BEGIN

(** ** Deploying *)

Section open_deploy.
Context (polls : jsmap string PendingHealthPoll) (tr : list Obs) (w to : string).
Context (Hinv : inv polls tr) (Hnone : jm_get polls w = None).
Context (l : list Obs) (Hl : Forall (λ o, neutral o = true) l).

Notation D := (O (CDeploy w to) (Ok tt)).

Lemma open_overlap : no_overlap (tr ++ D :: l).
Proof.
  intros pre w' to1 mid to2 r post Heq.
  rewrite app_comm_cons, app_assoc in Heq. apply app_split in Heq as [(post'&Htr&_)|(m&Hpre&Hm)].
  - subst tr. eapply (inv_overlap _ _ Hinv). by rewrite <-app_assoc.
  - destruct m as [|x m].
    + injection Hm as -> _ _. rewrite app_nil_r in Hpre.
      destruct (decide (none (removed w') mid)) as [Hr|?]; [|by left].
      destruct (decide (none local_failure mid)) as [Hf|?]; [|by right].
      destruct (inv_tracked _ _ Hinv w' pre to1 mid (eq_sym Hpre) Hr Hf) as [poll ?]. congruence.
    + injection Hm as _ Hm. exfalso. rewrite Forall_forall in Hl.
      assert (O (CDeploy w' to2) r ∈ l) as Hin by (rewrite Hm; apply elem_of_app; right; left).
      by specialize (Hl _ Hin).
Qed.

Lemma open_polls w' poll : jm_get polls w' = Some poll → poll_ok w' poll (tr ++ D :: l).
Proof.
  intros Hw. assert (w ≠ w') as Hne by (intros ->; congruence).
  apply poll_ok_app; [| | |by eapply inv_polls].
  - apply none_cons. split; [by apply bool_decide_false|]. eapply neutral_none; [|done]. auto with llamactl.
  - apply none_cons. split; [done|]. eapply neutral_none; [|done]. auto with llamactl.
  - apply none_cons. split; [done|]. eapply neutral_none; [|done]. auto with llamactl.
Qed.

Lemma open_removals : removals_ok (tr ++ D :: l).
Proof.
  apply removals_ok_app; [|by apply inv_removals with polls].
  intros w' n r [?|Hin]%elem_of_cons; [discriminate|]. rewrite Forall_forall in Hl. by specialize (Hl _ Hin).
Qed.

Lemma open_tracked w' : w' ≠ w → tracked polls (tr ++ D :: l) w'.
Proof.
  intros Hne. apply tracked_app; [|by eapply inv_tracked]. apply none_cons.
  split; [by apply bool_decide_false|]. eapply neutral_none; [|done]. auto with llamactl.
Qed.

(** The journal or the clock failed: the move is not tracked, and need not be. *)
Lemma open_failed : ¬ none local_failure l → inv polls (tr ++ D :: l).
Proof.
  intros Hf. split; [by eapply inv_wf|apply open_polls|apply open_removals| |apply open_overlap].
  intros w'. destruct (decide (w' = w)) as [->|Hne]; [|by apply open_tracked].
  intros pre to1 mid Heq _ Hnf. exfalso. apply app_split in Heq as [(post'&_&->)|(m&->&Hm)].
  - apply none_app in Hnf as [_ [_ Hnf]%none_cons]. done.
  - destruct m as [|x m]; injection Hm as ? Hm; [by subst mid|].
    rewrite Forall_forall in Hl.
    assert (O (CDeploy w to1) (Ok tt) ∈ l) as Hin by (rewrite Hm; apply elem_of_app; right; left).
    by specialize (Hl _ Hin).
Qed.

(** All went well and the move is recorded. *)
Lemma open_done p t :
  m_workload p = w → m_toNode p = to → m_fromNode p ≠ m_toNode p →
  (∃ e, O (CJournal (JProposal e)) (Ok tt) ∈ l ∧ p_action e = buildMoveAction p) →
  O CNow (Ok t) ∈ l →
  inv (jm_set polls w (mkPoll p t false)) (tr ++ D :: l).
Proof.
  intros Hw Hto Hne He Ht. split.
  - apply jm_set_wf. by eapply inv_wf.
  - intros w' poll. rewrite jm_get_set. case_decide; [|apply open_polls].
    intros [= <-]. subst w'. unfold poll_ok. simpl. rewrite Hto in *. split_and!; [done..|].
    exists tr, l. split_and!; try done; try (eapply neutral_none; [|done]; auto with llamactl).
    split; [done|]. intros Hs. destruct Hs. eapply neutral_none; [|done]. auto with llamactl.
  - apply open_removals.
  - intros w'. destruct (decide (w' = w)) as [->|Hn]; [intros ? ? ? ? ? ?; by rewrite jm_get_set_eq|].
    intros pre to1 mid Heq Hr Hf. rewrite jm_get_set_ne by done. by eapply open_tracked.
  - apply open_overlap.
Qed.
End open_deploy.

Lemma run_spec {A} (m : M A) s : quiet m → local m →
  ∃ l, pendingHealthPolls (m s).1 = pendingHealthPolls s ∧ trace (m s).1 = trace s ++ l ∧
    Forall (λ o, neutral o = true) l ∧ (is_ok (m s).2 = false → ¬ none local_failure l).
Proof.
  intros Hq Hl. destruct (Hq s) as [Hp (l&Ht&Hn)]. exists l. split_and!; [done..|].
  destruct (m s).2 as [a|e] eqn:E; [done|]. intros _. by apply (Hl s e l).
Qed.

Lemma writeSkipped_journal p ts s l x :
  (writeSkippedEvictAndMoveProposal oracle deps p ts s).2 = Ok x →
  trace (writeSkippedEvictAndMoveProposal oracle deps p ts s).1 = trace s ++ l →
  ∃ e, O (CJournal (JProposal e)) (Ok tt) ∈ l ∧ p_action e = buildMoveAction p.
Proof.
  unfold writeSkippedEvictAndMoveProposal, journal, mbind, eff_bind. rewrite ask_eq.
  destruct (oracle _ (world s)) as [w1 [[]|e]]; simpl; [|done]. rewrite ask_eq. simpl.
  destruct (oracle _ w1) as [w2 [[]|e]]; simpl; [|done]. intros _ Hl.
  rewrite <-app_assoc in Hl. apply app_inv_head in Hl. subst l. eexists. split; [right; left|done].
Qed.

Lemma recordDeployed_inv p r ts s tr :
  inv (pendingHealthPolls s) tr → jm_get (pendingHealthPolls s) (m_workload p) = None →
  m_fromNode p ≠ m_toNode p →
  trace s = tr ++ [O (CDeploy (m_workload p) (m_toNode p)) (Ok tt)] →
  holds (recordDeployed oracle deps p r ts s).1.
Proof.
  intros Hinv Hnone Hne Hs. unfold recordDeployed. rewrite eff_bind_eq.
  destruct (run_spec (writeSkippedEvictAndMoveProposal oracle deps p ts) s) as (l1&Hp1&Ht1&Hn1&Hf1);
    [auto with quiet..|].
  pose proof (writeSkipped_journal p ts s l1) as Hj.
  destruct (writeSkippedEvictAndMoveProposal _ _ _ _ s) as [s1 [x|e]]; simpl in *;
    rewrite Hs, <-app_assoc in Ht1; simpl in Ht1.
  2: { rewrite Hp1, Ht1. apply open_failed; auto. }
  specialize (Hj x eq_refl). rewrite Hs, Ht1, <-app_assoc in Hj. specialize (Hj eq_refl). clear Hf1.
  rewrite eff_bind_eq.
  destruct (run_spec (reserveDestinationCapacity oracle deps (m_toNode p) r) s1) as (l2&Hp2&Ht2&Hn2&Hf2);
    [auto with quiet..|].
  rewrite Ht1, <-app_assoc in Ht2. simpl in Ht2.
  assert (Forall (λ o, neutral o = true) (l1 ++ l2)) as Hn12 by by apply Forall_app.
  destruct (reserveDestinationCapacity _ _ _ _ s1) as [s2 [x2|e]]; simpl in *.
  2: { rewrite Hp2, Hp1, Ht2. apply open_failed; auto. rewrite none_app. tauto. }
  rewrite eff_bind_eq.
  destruct (run_spec (markMoveInFlight oracle deps (m_workload p)) s2) as (l3&Hp3&Ht3&Hn3&Hf3);
    [auto with quiet..|].
  rewrite Ht2, <-app_assoc in Ht3. simpl in Ht3. rewrite <-app_assoc in Ht3.
  assert (Forall (λ o, neutral o = true) (l1 ++ l2 ++ l3)) as Hn13 by (rewrite !Forall_app; rewrite Forall_app in Hn12; tauto).
  destruct (markMoveInFlight _ _ _ s2) as [s3 [x3|e]]; simpl in *.
  2: { rewrite Hp3, Hp2, Hp1, Ht3. apply open_failed; auto. rewrite !none_app. tauto. }
  rewrite eff_bind_eq. unfold nowMs. rewrite ask_eq.
  set (o := O CNow _). assert (trace s3 ++ [o] = tr ++ O (CDeploy (m_workload p) (m_toNode p)) (Ok tt)
    :: (l1 ++ l2 ++ l3 ++ [o])) as Ht4 by (rewrite Ht3, <-app_assoc; simpl; by rewrite <-!app_assoc).
  assert (Forall (λ o, neutral o = true) (l1 ++ l2 ++ l3 ++ [o])) as Hn14.
  { rewrite !Forall_app in *. split_and!; try tauto. repeat constructor. }
  destruct (oracle CNow (world s3)) as [w4 [t|e]]; simpl in *; rewrite Ht4, Hp3, Hp2, Hp1.
  - apply (open_done _ _ _ _ Hinv Hnone _ Hn14); [done..| |].
    + destruct Hj as (e&He&Ha). exists e. split; [|done]. apply elem_of_app. by left.
    + rewrite !elem_of_app. do 3 right. left.
  - apply open_failed; auto. rewrite !none_app. intros (_&_&_&[Ho _]%none_cons). done.
Qed.

Lemma nowMs_quiet : quiet (nowMs oracle).
Proof. refine (quiet_ask CNow _). by intros []. Qed.
Lemma journal_quiet e : is_snapshot e = false → quiet (journal oracle e).
Proof. intros He. refine (quiet_ask (CJournal e) _). intros r. simpl. by rewrite He. Qed.
#[local] Hint Resolve nowMs_quiet journal_quiet : quiet.

(** Running a quiet first step keeps the invariant and the polls. *)
Lemma quiet_first {A B} (m : M A) (f : A → M B) s :
  quiet m → holds s →
  (∀ a s', (m s) = (s', Ok a) → pendingHealthPolls s' = pendingHealthPolls s → holds s' → holds (f a s').1) →
  holds ((m ≫= f) s).1.
Proof.
  intros Hq Hinv Hf. rewrite eff_bind_eq. pose proof (quiet_inv m s Hq Hinv) as Hi.
  destruct (Hq s) as [Hp _]. destruct (m s) as [s' [a|e]]; simpl in *; [|done]. by apply Hf.
Qed.

Lemma failed_deploy_inv polls tr w to e :
  inv polls tr → no_overlap (tr ++ [O (CDeploy w to) (Err e)]) → inv polls (tr ++ [O (CDeploy w to) (Err e)]).
Proof.
  intros [Hwf Hp Hrm Ht _] Ho. split; [done| | | |done].
  - intros w0 poll Hw. apply poll_ok_app; [by apply none_one|by apply none_one|by apply none_one|by apply Hp].
  - apply removals_ok_app; [|done]. by intros ? ? ? ?%list_elem_of_singleton.
  - intros w0. apply tracked_app; [by apply none_one|done].
Qed.

Lemma deploy_no_overlap polls tr w to r :
  inv polls tr → jm_get polls w = None → no_overlap (tr ++ [O (CDeploy w to) r]).
Proof.
  intros Hinv Hnone pre w' to1 mid to2 r' post Heq.
  rewrite app_comm_cons, app_assoc in Heq. apply app_split in Heq as [(post'&Htr&_)|(m&Hpre&Hm)].
  - subst tr. eapply (inv_overlap _ _ Hinv). by rewrite <-app_assoc.
  - destruct m as [|x [|??]]; [|discriminate Hm..].
    injection Hm as -> _ _ _. rewrite app_nil_r in Hpre.
    destruct (decide (none (removed w') mid)) as [Hr|?]; [|by left].
    destruct (decide (none local_failure mid)) as [Hf|?]; [|by right].
    destruct (inv_tracked _ _ Hinv w' pre to1 mid (eq_sym Hpre) Hr Hf) as [poll ?]. congruence.
Qed.

Lemma deployMove_inv p r s :
  holds s → jm_get (pendingHealthPolls s) (m_workload p) = None → m_fromNode p ≠ m_toNode p →
  holds (deployMove oracle iso deps p r s).1.
Proof.
  intros Hinv Hnone Hne. unfold deployMove. apply quiet_first; [auto with quiet|done|].
  intros t s1 _ Hp1 Hinv1. rewrite <-Hp1 in Hnone. clear Hp1 Hinv.
  rewrite eff_bind_eq. unfold try_catch. rewrite eff_bind_eq, ask_eq.
  destruct (oracle (CDeploy _ _) (world s1)) as [w2 [[]|e]] eqn:Eo; simpl.
  - by apply (recordDeployed_inv p r (iso t) _ (trace s1)).
  - set (s2 := mkSt _ _ _ w2 _).
    assert (holds s2) as Hinv2.
    { apply failed_deploy_inv; [done|]. by eapply deploy_no_overlap. }
    apply quiet_first; [auto with quiet|done|]. intros t' s3 _ _ Hinv3.
    apply quiet_first; [auto with quiet|done|]. intros ? s4 _ _ Hinv4.
    apply quiet_first; [auto with quiet|done|]. by intros.
Qed.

END

* [The task]:
After reading through the records, count the lines that hold the string "CJournal" and give only the count.

* [Output of the task]:
3